Sunday, January 29, 2017

What It Means to Defund the NEA

Let's start with a fact.

If you're not sure what a fact is, here's the definition, according to Merriam Webster:
-Noun. A piece of information presented as having objective reality.

The fact is that the National Endowment for the Arts (NEA), an organization that funds art and art education in America, receives approximately $146 million dollars a year in federal funds. This might seem like a large number, but it is actually only 0.012% of federal spending. Wanna see where I got these FACTS from? You can see them here.

In contrast, in 2015, the U.S. Federal Government spent $598.5 billion (which happens to be 54% of the budget) on the military. You can see those facts here, or in the chart below.

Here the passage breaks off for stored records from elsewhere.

Lemma swap_calls op run owner id w w' row :
  fresh_sandboxes (fw_instances w) -> run_swap cipher sv op run owner id w = (w', Ok row) ->
  asked_for op owner id w w' row.
Proof.
  intros Hf H. destruct op; cbn [run_swap] in H;
    [by eapply rotate_calls|by eapply recreate_calls|by eapply reset_calls|by eapply restore_snapshot_calls].
Qed.
End swap_calls.

(** C4. No swap destroys the sandbox that serves its instance: at every call
    that destroys a sandbox, whether the swap succeeds or fails, no row of the
    instance names that sandbox.  Assumes that the backend does not hand out an
    id that a row already names. *)
Theorem swap_spares_serving_sandbox {R : HostResolver} {env : FleetEnv} {dir : CipherDirectory}
    {codec : EnvelopeCodec} {mc : McpCodec} {th : TokenHash} (cipher : EnvelopeCipher) (sv : ServiceConfig)
    (op : SwapOp) (run : FleetRun) (owner id : string) (w : FleetWorld)
    (Hfresh : fresh_sandboxes (fw_instances w)) :
  exists calls, fw_log (run_swap cipher sv op run owner id w).1 = fw_log w ++ calls /\
    forall sb t, (CubeDestroy sb, t) ∈ calls ->
      forall r, r ∈ t -> ir_id r = id -> ir_cube_sandbox_id r <> Some sb.
Proof.
  destruct (safe_swap cipher sv op run owner id (fw_instances w) Hfresh w eq_refl) as [(l & Hl & Hs) _].
  exists l. split; [done|]. intros sb t Hin%list_elem_of_In. rewrite Forall_forall in Hs. exact (Hs _ Hin).
Qed.

(** C21. A successful swap moves the instance onto a sandbox started during the
    swap from the target template under the resolved target policy, fences the
    old one off with a new state generation, marks the row live and touches no
    other row; the row keeps its id, owner, name, task, bearer, pin, expiry,
    creation time, models and tools.  Its last call, made when the row already
    names the new sandbox, asks for the sandbox the row named before to be
    destroyed, and no other call of the swap destroys anything. *)
Theorem swap_success_exact {R : HostResolver} {env : FleetEnv} {dir : CipherDirectory}
    {codec : EnvelopeCodec} {mc : McpCodec} {th : TokenHash} (cipher : EnvelopeCipher) (sv : ServiceConfig)
    (op : SwapOp) (run : FleetRun) (owner id : string) (w w' : FleetWorld) (row : InstanceRow)
    (Hs : run_swap cipher sv op run owner id w = (w', Ok row)) (Hfresh : fresh_sandboxes (fw_instances w)) :
  exists source args info resolved,
    let '(template, policy) := swap_target op source in
    let f := replaced_row (sb_id info) (trim (fr_generation run)) template policy
               (row_policy_cidrs policy resolved) (fr_now run) Live in
    instance_get_for_owner owner id (fw_instances w) = Some source /\ ir_status source <> Destroyed /\
    resolve policy (sv_llm_cidr sv) = Ok resolved /\
    sa_template_id args = template /\ sa_resolved_policy args = resolved /\
    fw_instances w' = update (by_id id) f (fw_instances w) /\ row = f source /\
    exists before after, fe_create (length (fw_log w ++ before)) args = Ok info /\
      fw_log w' = fw_log w ++ before ++ (CubeCreate args, fw_instances w) :: after ++
        (RefreshEgress, fw_instances w') ::
        match live_sandbox source with Some old => [(CubeDestroy old, fw_instances w')] | None => [] end /\
      Forall (fun c => no_destroy c.1) (before ++ after).
Proof.
  destruct (safe_swap cipher sv op run owner id (fw_instances w) Hfresh w eq_refl) as [_ H].
  rewrite Hs in H. destruct H as (source & n & args0 & info0 & resolved & H).
  destruct (swap_calls cipher sv op run owner id w w' row Hfresh Hs)
    as (source' & args & info & Hrow & Ht & Hr & Hsb & Hasked).
  destruct (swap_target op source) as [template policy] eqn:Htgt.
  destruct H as (Hrow0 & Hst & Hres & _ & _ & _ & Hi & Hf). cbn [fst snd] in Hi, Hf. rewrite Hrow0 in Hrow.
  injection Hrow as <-. rewrite Htgt in Ht, Hr. cbn [fst snd] in Ht, Hr. rewrite Hres in Hr. injection Hr as Hr.
  exists source, args, info, resolved. rewrite Htgt.
  rewrite Hf in Hsb. cbn in Hsb. injection Hsb as Hsb. rewrite <- Hsb. by split_and!.
Qed.
(** [put_mcp_server] *)
Definition put_mcp_server (run : FleetRun) (owner_id id : string) (spec : McpServerSpec) : fleet unit :=
  _ ← require_row owner_id id;
  _ ← require_mcp_secrets;
  let name := ms_name spec in
  let url := ms_url spec in
  let auth := ms_auth spec in
  _ ← lift (if is_empty (trim name) then Err (BadRequest "server name is required") else Ok tt);
  _ ← lift (if is_empty (trim url) then Err (BadRequest "server url is required") else Ok tt);
  _ ← lift (validate_mcp_url sv url);
  _ ← lift (validate_mcp_auth_urls sv auth);
  found ← internal_secrets "mcp get" (mcp_get (fr_seal run 0) owner_id id name);
  let entry := default (mkMcpEntry url auth ∅ None None None None None None (ms_enabled_tools spec)) found in
  _ ← internal_secrets "mcp put" (mcp_put (fr_seal run 1) owner_id id name
                                     (reconcile_entry entry url auth (ms_enabled_tools spec)));
  _ ← index_add run owner_id id name;
  best_effort (sync_mcp_to_dyson run owner_id id).

(** Write the index back, or drop it when nothing is left *)
Definition index_write_or_drop (run : FleetRun) (owner_id id : string) (names : list string) : fleet unit :=
  if bool_decide (names = []) then best_effort (on_secrets (user_delete owner_id (index_key id)))
  else internal_secrets "mcp index put" (put_index (fr_seal run 3) owner_id id names).

Definition without_name (name : string) (names : list string) : list string :=
  filter (fun n => n <> name) names.

(** [delete_mcp_server] *)
Definition delete_mcp_server (run : FleetRun) (owner_id id name : string) : fleet (option DeletedMcpServer) :=
  _ ← require_row owner_id id;
  _ ← require_mcp_secrets;
  deleted ← internal_secrets "mcp get" (mcp_get (fr_seal run 0) owner_id id name);
  _ ← best_effort (on_secrets (user_delete owner_id (entry_key id name)));
  names ← internal_secrets "mcp list" (list_names (fr_seal run 2) owner_id id);
  _ ← index_write_or_drop run owner_id id (without_name name names);
  _ ← best_effort (sync_mcp_to_dyson run owner_id id);
  mret ((fun e => mkDeleted owner_id id name (me_runtime e)) <$> deleted).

Pie chart on discretionary spending from
If our President, who constantly brags of his prowess in business dealings, was interested in balancing the budget, he would cut the bulge of the military's slice to even out the filling a bit. I am not suggesting we don't need the military, I am just suggesting that our spending is disproportionate. (I also notice that the portion of Veterans' Benefits is disgustingly small considering how much value we appear to place on military protection of our country).

So, let's make it clear, folks, that when the President says he wants to cut the NEA out of the budget he has an ulterior motive, unless I am to believe that the President does not know how to read pie charts (a possibility, considering that he does not read books or believe in science. But I'll give him the benefit of the doubt).

Art is, after all, a way to spread ideas, a way to communicate on a nonverbal level, a way to express thoughts, and, in some cases, a way to criticize.

No matter what he says, the President is not streamlining government or the budget. He is aiming to streamline voices, communication, expression, and ideas. Much like the book-burning practices of the Third Reich in Nazi Germany, our President wants to limit ideas as a way to reduce criticism, critiques, or questions about his crony government. The NEA isn't his enemy. The thoughts of the people are.

So, unless you are someone who, like our President, has a severe aversion to ideas and facts, I would advise you to arm yourself with a sense of fear, urgency, and despair over this proposed budget cut. Defunding the NEA won't derail the organization entirely, nor would it disable any individual from making art. That's not the point. The point is, our President sees no room for culture in his country, because culture threatens to dismantle the most powerful weapon he has at his disposal, the exact opposite of facts and ideas, the thing that helped him get elected in the first place: ignorance.

If you're not sure what that is, I doubt you really care about any of this, anyways.